Детский дом расквартировали в монастыре, где плотские позывы святых отцов сдерживали фрески на потолках – мучения грешников, страдания святых. Над кроватью моего отца была нарисована отрубленная голова Иоанна Крестителя – окровавленная, с закатившимися глазами.

Мой отец убежал и бегал до самой Отечественной войны, которую окончил капитаном Красной армии.

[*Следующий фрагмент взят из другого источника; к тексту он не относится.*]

(* ===== verification/TcpTimers.v ===== *)
(** * The timers of TCP over all connections (lwip-2.0.3/src/core/tcp.c)

    [tcp_slowtmr] and [tcp_fasttmr] walk the list of active connections, whose elements are
    blocks in memory, while the application's callbacks may change that list; a change makes
    the walk start again, and [last_timer] marks the blocks it has been at.  What a timer does
    to the sending side of one connection is in TcpIn and an operation here; keep-alive and
    polling are modelled.  [LWIP_TCP_KEEPALIVE] is 0. *)
From stdpp Require Import sets.
From S2P Require Import Prelude Net Tcp TcpIn.

Definition TCP_KEEPINTVL_DEFAULT : Z := 75000.
Definition TCP_KEEPCNT_DEFAULT : Z := 9.
Definition TCP_MAXIDLE : Z := TCP_KEEPCNT_DEFAULT *% TCP_KEEPINTVL_DEFAULT.

(** What the walks read and write of a block. *)
Record node := mkNode {
  next : option Z; n_state : tcp_state; n_rxclosed : bool; n_ack_delay : bool; n_closepend : bool;
  last_timer : Z; n_tmr : Z; n_polltmr : Z; pollinterval : Z;
  so_keepalive : bool; keep_idle : Z; n_keep_cnt : Z
}.
#[export] Instance node_eta : Eta node := fun n =>
  mkNode (next n) (n_state n) (n_rxclosed n) (n_ack_delay n) (n_closepend n) (last_timer n) (n_tmr n) (n_polltmr n) (pollinterval n)
    (so_keepalive n) (keep_idle n) (n_keep_cnt n).

(** The statics of tcp.c, the blocks by their addresses, and everything else. *)
Record tmr_sys (A : Type) := mkTmr {
  tcp_active_pcbs : option Z; tcp_tw_pcbs : option Z; tcp_active_pcbs_changed : bool;
  tcp_timer_ctr : Z; now : Z; node_at : Z -> node; below : A
}.
Arguments mkTmr {A}. Arguments tcp_active_pcbs {A}. Arguments tcp_tw_pcbs {A}. Arguments tcp_active_pcbs_changed {A}.
Arguments tcp_timer_ctr {A}. Arguments now {A}. Arguments node_at {A}. Arguments below {A}.
#[export] Instance tmr_sys_eta A : Eta (tmr_sys A) := fun s =>
  mkTmr (tcp_active_pcbs s) (tcp_tw_pcbs s) (tcp_active_pcbs_changed s) (tcp_timer_ctr s) (now s) (node_at s) (below s).

(** What the walks call.  [sending_timers] is the retransmission and the persist timer; it says
    whether the retries are used up.  [event_err] and [event_poll] are the application's callbacks. *)
Class TmrEnv (A : Type) := {
  sending_timers : Z -> M (tmr_sys A) bool;
  keepalive_probe : Z -> M (tmr_sys A) Z;
  pcb_purge : Z -> M (tmr_sys A) unit;
  pcb_free : Z -> M (tmr_sys A) unit;
  pcb_reset : Z -> M (tmr_sys A) unit;
  pcb_output : Z -> M (tmr_sys A) unit;
  ack_now : Z -> M (tmr_sys A) unit;
  shutdown_fin : Z -> M (tmr_sys A) unit;
  has_refused : Z -> M (tmr_sys A) bool;
  process_refused : Z -> M (tmr_sys A) unit;
  event_err : Z -> M (tmr_sys A) unit;
  event_poll : Z -> M (tmr_sys A) Z
}.

Section Code.
Context {A : Type} `{!TmrEnv A}.
#[local] Abbreviation MT := (M (tmr_sys A)).

Definition block (a : Z) : MT node := gets (fun s => node_at s a).
Definition set_block (a : Z) (f : node -> node) : MT unit :=
  modify (fun s => s <| node_at := fun x => if x =? a then f (node_at s a) else node_at s x |>).

(** Is the connection to be removed, and with a reset? *)
Definition keepalive_check (a : Z) : MT (bool * bool) :=
  n <- block a ;;
  t <- gets now ;;
  if so_keepalive n && (bool_decide (n_state n = ESTABLISHED) || bool_decide (n_state n = CLOSE_WAIT)) then
    if (keep_idle n +% TCP_MAXIDLE) / TCP_SLOW_INTERVAL <? u32 (t - n_tmr n) then ret (true, true)
    else if (keep_idle n +% (n_keep_cnt n *% TCP_KEEPINTVL_DEFAULT)) / TCP_SLOW_INTERVAL <? u32 (t - n_tmr n) then
      err <- keepalive_probe a ;;
      (if err =? ERR_OK then set_block a (fun n => n <| n_keep_cnt := u8 (n_keep_cnt n + 1) |>) else ret tt) ;;;
      ret (false, false)
    else ret (false, false)
  else ret (false, false).
Definition connection_timers (a : Z) : MT (bool * bool) :=
  remove1 <- sending_timers a ;;
  n <- block a ;;
  t <- gets now ;;
  let too_long ms := ms / TCP_SLOW_INTERVAL <? u32 (t - n_tmr n) in
  let remove2 := bool_decide (n_state n = FIN_WAIT_2) && n_rxclosed n && too_long TCP_FIN_WAIT_TIMEOUT in
  k <- keepalive_check a ;;
  let '(remove3, reset) := k in
  let remove4 := bool_decide (n_state n = SYN_RCVD) && too_long TCP_SYN_RCVD_TIMEOUT in
  let remove5 := bool_decide (n_state n = LAST_ACK) && too_long (2 * TCP_MSL) in
  ret (remove1 || remove2 || remove3 || remove4 || remove5, reset).

(** [prev->next = pcb->next], or the head of the list when [prev] is NULL. *)
Definition unlink_active (prev : option Z) (nxt : option Z) : MT unit :=
  match prev with
  | Some p => set_block p (fun n => n <| next := nxt |>)
  | None => modify (fun s => s <| tcp_active_pcbs := nxt |>)
  end.
Definition unlink_tw (prev : option Z) (nxt : option Z) : MT unit :=
  match prev with
  | Some p => set_block p (fun n => n <| next := nxt |>)
  | None => modify (fun s => s <| tcp_tw_pcbs := nxt |>)
  end.
Definition clear_changed : MT unit := modify (fun s => s <| tcp_active_pcbs_changed := false |>).

(** The block is taken off the list and given back; then the application is told. *)
Definition remove_active (a : Z) (prev : option Z) (reset : bool) : MT (option Z) :=
  pcb_purge a ;;;
  n <- block a ;;
  unlink_active prev (next n) ;;;
  (if reset then pcb_reset a else ret tt) ;;;
  n <- block a ;;
  pcb_free a ;;;
  clear_changed ;;;
  event_err a ;;;
  ret (next n).
(** Polling; [None] for [goto tcp_slowtmr_start]. *)
Definition poll_active (a : Z) : MT bool :=
  set_block a (fun n => n <| n_polltmr := u8 (n_polltmr n + 1) |>) ;;;
  n <- block a ;;
  if pollinterval n <=? n_polltmr n then
    set_block a (fun n => n <| n_polltmr := 0 |>) ;;;
    clear_changed ;;;
    err <- event_poll a ;;
    changed <- gets tcp_active_pcbs_changed ;;
    if changed : bool then ret true
    else (if err =? ERR_OK then pcb_output a else ret tt) ;;; ret false
  else ret false.

(** [while (pcb != NULL)]; the result says that the loop has ended. *)
Fixpoint slow_loop (fuel : nat) (prev pcb : option Z) : MT bool :=
  match fuel, pcb with
  | O, _ => ret false
  | _, None => ret true
  | S fuel, Some a =>
      n <- block a ;;
      ctr <- gets tcp_timer_ctr ;;
      if last_timer n =? ctr then slow_loop fuel prev (next n) else
      set_block a (fun n => n <| last_timer := ctr |>) ;;;
      r <- connection_timers a ;;
      let '(remove, reset) := r in
      if remove : bool then
        nxt <- remove_active a prev reset ;;
        changed <- gets tcp_active_pcbs_changed ;;
        if changed : bool then head <- gets tcp_active_pcbs ;; slow_loop fuel None head
        else slow_loop fuel prev nxt
      else
        n <- block a ;;
        again <- poll_active a ;;
        if again : bool then head <- gets tcp_active_pcbs ;; slow_loop fuel None head
        else slow_loop fuel (Some a) (next n)
  end.
Fixpoint tw_loop (fuel : nat) (prev pcb : option Z) : MT bool :=
  match fuel, pcb with
  | O, _ => ret false
  | _, None => ret true
  | S fuel, Some a =>
      n <- block a ;;
      t <- gets now ;;
      if 2 * TCP_MSL / TCP_SLOW_INTERVAL <? u32 (t - n_tmr n) then
        pcb_purge a ;;;
        n <- block a ;;
        unlink_tw prev (next n) ;;;
        n <- block a ;;
        pcb_free a ;;;
        tw_loop fuel prev (next n)
      else tw_loop fuel (Some a) (next n)
  end.
Definition slowtmr_all (fuel : nat) : MT bool :=
  modify (fun s => s <| now := now s +% 1 |> <| tcp_timer_ctr := u8 (tcp_timer_ctr s + 1) |>) ;;;
  head <- gets tcp_active_pcbs ;;
  ended <- slow_loop fuel None head ;;
  if negb ended then ret false else
  head <- gets tcp_tw_pcbs ;; tw_loop fuel None head.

Он видел свою мать всего один раз.

Был влюблен в известную манекенщицу, которая ушла от него к миллионеру.

Последняя женщина, которую он любил, умерла при родах. Оставила его. Или бросила – зависит от того, какое слово ближе эмоционально.

Он говорил, что не хочет на ней жениться, играл в улитку, но с чувствами такая беда – их нельзя спрятать. От них можно только отвернуться.

Всю жизнь он думал, что его предали.

Я не знаю, хоронил ли он мою бабушку. О ней я не слышала от него ни слова. На его столе была фотография в латунной рамке – женщина в шляпе, в модном платье начала двадцатого века. Иногда он говорил, что это, может, и не его мама, а какая-то другая женщина. Наверное, эта вроде бы чужая женщина была ему ближе – лицо не в фокусе, черты можно придумать самому, но нарядный образ иногда бывает лучше правды.


Я знаю Никиту давно. Я знаю, что он никогда никого не хотел любить, он хотел быть черствым, жадным эгоистом. Он копил деньги и чувства, не растрачивал их, но Вселенная не смиряется, когда в одном месте слишком много, а в другом – мало.

С Мариной он делал все то, к чему не привык: любил, страдал, швырял деньги на ветер. Но эта связь ничего не изменила, не сделала его жизнь лучше – Никита разочаровался. Ему захотелось вернуться к себе прежнему.

А мне хотелось Никиту наказать. За то, что он хватается за свои страхи. Ведь человек сдается не потому, что слаб, а потому, что ему хочется вернуться к своим невзгодам. Они связывают его с тем, что ему дорого.